The spur for the leave-taking was the Lavon affair (TIME, Nov. 7), a five-year-old governmental scandal that has grown as complex and abstruse as a learned commentary on the Talmud. Polish-born Pinhas Lavon was Israel's Defense Minister until 1955, when he was forced from office for what has been mysteriously described as a "disastrous affair'' in the previous year.— Lavon loudly denied responsibility, insisted he had been framed by two of Ben-Gurion's proteges: Army Chief Moshe Dayan and Shimon Peres, Director General of the Defense Ministry.

The affair has since widened and proliferated to include arguments about Israel's future economic state, government decentralization and the role of Histadrut, the nation's powerful labor federation, which is now led by Lavon. Most importantly, it involves the question of who is eventually to succeed 74-year-old Ben-Gurion as Prime Minister. Lavon, who is only 56, plainly considers himself available.

Order for Affair. In October, a judicial commission investigating the tortuous Lavon affair heard a senior official admit he had arranged the forging of a letter that said Lavon gave his approval to the "disastrous" operation. The decision last week was passed on to the Cabinet. Ben-Gurion angrily insisted that Lavon, who admittedly helped plan the affair even if he did not order it into operation, should not be allowed to get off scot free and leave patriotic army officers holding the bag.

The Cabinet meeting grew stormy.

Four of the eight Mapai members defied Ben-Gurion; three others—including Moshe Dayan, one of the accused—said they would abstain.

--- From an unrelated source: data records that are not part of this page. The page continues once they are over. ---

(** Repeating the bytes [dist] back, also those just written. *)
Fixpoint repeat_back (n : nat) (dist : Z) (out : bytes) : bytes :=
  match n with
  | O => out
  | S n' => repeat_back n' dist (out ++ [nthz out (len out - dist)])
  end.

Definition expand (out : bytes) (t : token) : bytes :=
  match t with
  | TLit b => out ++ [b]
  | TRef li e ds de => repeat_back (Z.to_nat (ref_length li e)) (ref_dist ds de) out
  end.

Definition token_ok (out : bytes) (t : token) : Prop :=
  match t with
  | TLit b => 0 <= b < 256
  | TRef li e ds de =>
      0 <= li < 29 /\ 0 <= e < 2 ^ nthz LENGTH_EXTRA li /\
      0 <= ds < 30 /\ 0 <= de < 2 ^ nthz DIST_EXTRA ds /\
      ref_dist ds de <= len out
  end.
Fixpoint tokens_ok (out : bytes) (ts : list token) : Prop :=
  match ts with
  | [] => True
  | t :: ts' => token_ok out t /\ tokens_ok (expand out t) ts'
  end.

Lemma bits_bit data : Forall bit (bits data).
Proof.
  unfold bits. apply Forall_concat, list.Forall_forall. intros l Hl. apply list_elem_of_fmap in Hl as (b & -> & _).
  unfold byte_bits. apply list.Forall_forall. intros x Hx. apply list_elem_of_fmap in Hx as (i & -> & _).
  change 1 with (Z.ones 1). rewrite Z.land_ones by lia. pose proof (Z.mod_pos_bound (Z.shiftr b i) (2 ^ 1)).
  unfold bit. change (2 ^ 1) with 2 in *. lia.
Qed.
Lemma at_bits_bit s bs : at_bits s bs -> Forall bit bs.
Proof. intros (pre & E & _). pose proof (bits_bit (br_data s)) as Hb. rewrite E, Forall_app in Hb. by destruct Hb. Qed.

Lemma decode_at cs code n sym rest s :
  forallb (decodes cs code) (range n) = true -> 0 <= sym < n -> at_bits s (code sym ++ rest) ->
  exists s', huff_decode cs s = (Ok sym, s') /\ at_bits s' rest /\ br_data s' = br_data s.
Proof.
  intros Hall Hs Hat. eapply decode_loop_bits; [exact Hat|by eapply at_bits_bit|]. by eapply decodes_spec.
Qed.

Lemma index_nthz l i : 0 <= i < len l -> index l i = Ok (nthz l i).
Proof.
  intros Hi. apply index_Ok; [lia|]. unfold nthz. destruct (l !! Z.to_nat i) eqn:E; [done|].
  apply lookup_ge_None in E. unfold len in Hi. lia.
Qed.
Lemma nthz_Forall (P : Z -> Prop) l i : Forall P l -> P 0 \/ 0 <= i < len l -> P (nthz l i).
Proof.
  intros Hl Hi. unfold nthz. destruct (l !! Z.to_nat i) eqn:E; simpl.
  - by eapply (Forall_lookup_1 P l).
  - apply lookup_ge_None in E. unfold len in Hi. destruct Hi; [done|lia].
Qed.

Lemma copy_back_spec n dist out : 0 < dist <= len out -> copy_back n (len out - dist) out = Ok (repeat_back n dist out).
Proof.
  revert out. induction n as [|n IH]; intros out Hd; [done|]. cbn [copy_back repeat_back]. rewrite index_nthz by lia. cbn [rbind].
  set (out' := out ++ [nthz out (len out - dist)]).
  assert (Hl : len out' = len out + 1) by (unfold out'; by rewrite len_app).
  replace (len out - dist + 1) with (len out' - dist) by lia. apply IH. lia.
Qed.

Lemma read_val n v rest s : 0 <= n -> 0 <= v < 2 ^ n -> at_bits s (val_bits (Z.to_nat n) v ++ rest) ->
  exists s', read_bits n s = (Ok v, s') /\ at_bits s' rest /\ br_data s' = br_data s.
Proof.
  intros Hn Hv Hat. destruct (read_bits_spec _ _ s n Hat) as (s' & E & Hat' & Hd & _).
  - apply val_bits_bits.
  - unfold len. rewrite length_val_bits. lia.
  - exists s'. rewrite bits_val_val_bits in E by (rewrite Z2Nat.id; lia). done.
Qed.

Lemma back_reference_spec li e ds de out rest s :
  token_ok out (TRef li e ds de) ->
  at_bits s (val_bits (Z.to_nat (nthz LENGTH_EXTRA li)) e ++ dist_code ds ++ val_bits (Z.to_nat (nthz DIST_EXTRA ds)) de ++ rest) ->
  exists s', back_reference fixed_dist li out s = (Ok (expand out (TRef li e ds de)), s') /\ at_bits s' rest /\ br_data s' = br_data s.
Proof.
  intros (Hli & He & Hds & Hde & Hdist) Hat.
  assert (H1 : 0 <= nthz LENGTH_EXTRA li) by (apply (nthz_Forall (fun x => 0 <= x)); [repeat constructor; lia|lia]).
  assert (H2 : 0 <= nthz DIST_EXTRA ds) by (apply (nthz_Forall (fun x => 0 <= x)); [repeat constructor; lia|lia]).
  assert (H3 : 1 <= nthz DIST_BASE ds) by (apply (nthz_Forall (fun x => 1 <= x)); [repeat constructor; lia|right; done]).
  destruct (read_val _ e _ s H1 He Hat) as (s1 & E1 & Hat1 & D1).
  destruct (decode_at fixed_dist dist_code 30 ds _ s1 fixed_dist_decodes Hds Hat1) as (s2 & E2 & Hat2 & D2).
  destruct (read_val _ de _ s2 H2 Hde Hat2) as (s3 & E3 & Hat3 & D3).
  exists s3. split_and!; [|done|by rewrite D3, D2].
  unfold back_reference. change (len LENGTH_BASE) with 29. change (len DIST_BASE) with 30.
  destruct (Z.leb_spec 29 li); [lia|]. rewrite !index_nthz by done. unfold bind at 1, lift at 1. unfold bind at 1, lift at 1.
  rewrite (bind_step _ _ _ _ _ E1), (bind_step _ _ _ _ _ E2). destruct (Z.leb_spec 30 ds); [lia|].
  rewrite !index_nthz by done. unfold bind at 1, lift at 1. unfold bind at 1, lift at 1. rewrite (bind_step _ _ _ _ _ E3).
  unfold ref_dist in Hdist. destruct (Z.ltb_spec (len out - (nthz DIST_BASE ds + de)) 0); [lia|].
  unfold lift. by rewrite copy_back_spec by lia.
Qed.

Lemma read_symbols_spec ts out rest fuel s :
  tokens_ok out ts -> at_bits s (concat (map token_bits ts) ++ lit_code 256 ++ rest) -> (length ts < fuel)%nat ->
  exists s', read_symbols fuel fixed_lit fixed_dist out s = (Ok (foldl expand out ts), s') /\ at_bits s' rest /\
    br_data s' = br_data s.
Proof.
  revert out fuel s. induction ts as [|t ts IH]; intros out fuel s Hok Hat Hf;
    (destruct fuel as [|fuel]; [simpl in Hf; lia|]); cbn [read_symbols].
  { destruct (decode_at fixed_lit lit_code 288 256 rest s fixed_lit_decodes) as (s1 & E & Hat1 & D); [lia|done|].
    exists s1. by rewrite (bind_step _ _ _ _ _ E). }
  destruct Hok as [Ht Hok]. cbn [map concat] in Hat. rewrite <- (assoc_L (++)) in Hat. cbn [length] in Hf.
  destruct t as [b|li e ds de].
  - simpl in Ht. destruct (decode_at fixed_lit lit_code 288 b _ s fixed_lit_decodes ltac:(lia) Hat) as (s1 & E & Hat1 & D).
    rewrite (bind_step _ _ _ _ _ E). destruct (Z.ltb_spec b 256); [|lia].
    destruct (IH (out ++ [b]) fuel s1 Hok Hat1) as (s2 & E2 & Hat2 & D2); [lia|]. exists s2. by rewrite D2.
  - assert (Hsym : 257 <= 257 + li < 288) by (simpl in Ht; lia). cbn [token_bits] in Hat. rewrite <- !(assoc_L (++)) in Hat.
    destruct (decode_at fixed_lit lit_code 288 (257 + li) _ s fixed_lit_decodes ltac:(lia) Hat) as (s1 & E & Hat1 & D).
    rewrite (bind_step _ _ _ _ _ E). destruct (Z.ltb_spec (257 + li) 256); [lia|]. destruct (Z.eqb_spec (257 + li) 256); [lia|].
    replace (257 + li - 257) with li by lia.
    destruct (back_reference_spec li e ds de out _ s1 Ht Hat1) as (s2 & E2 & Hat2 & D2). rewrite (bind_step _ _ _ _ _ E2).
    destruct (IH _ fuel s2 Hok Hat2) as (s3 & E3 & Hat3 & D3); [lia|]. exists s3. by rewrite D3, D2.
Qed.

Foreign Minister Golda Meir, a potent force in Mapai, grew so angry that she wrote out her resignation, was persuaded to withdraw it, and then stalked out of the meeting. So did angry Prime Minister Ben-Gurion. By a vote of no, the remaining ministers cleared Pinhas Lavon.

Loud Whisper. The Cabinet decision brought a prompt announcement that Ben-Gurion would take a four-week holiday from his job. The Prime Minister's aides whispered loudly enough for everyone to hear that the vacation would be followed by Ben-Gurion's resignation if the Cabinet did not reverse itself. Mapai Party leaders went into a desperate huddle and promised to think of something that would pacify their chief.

Ben-Gurion's holiday gambit may work as well this time as it has in the past, with the Cabinet begging him to return.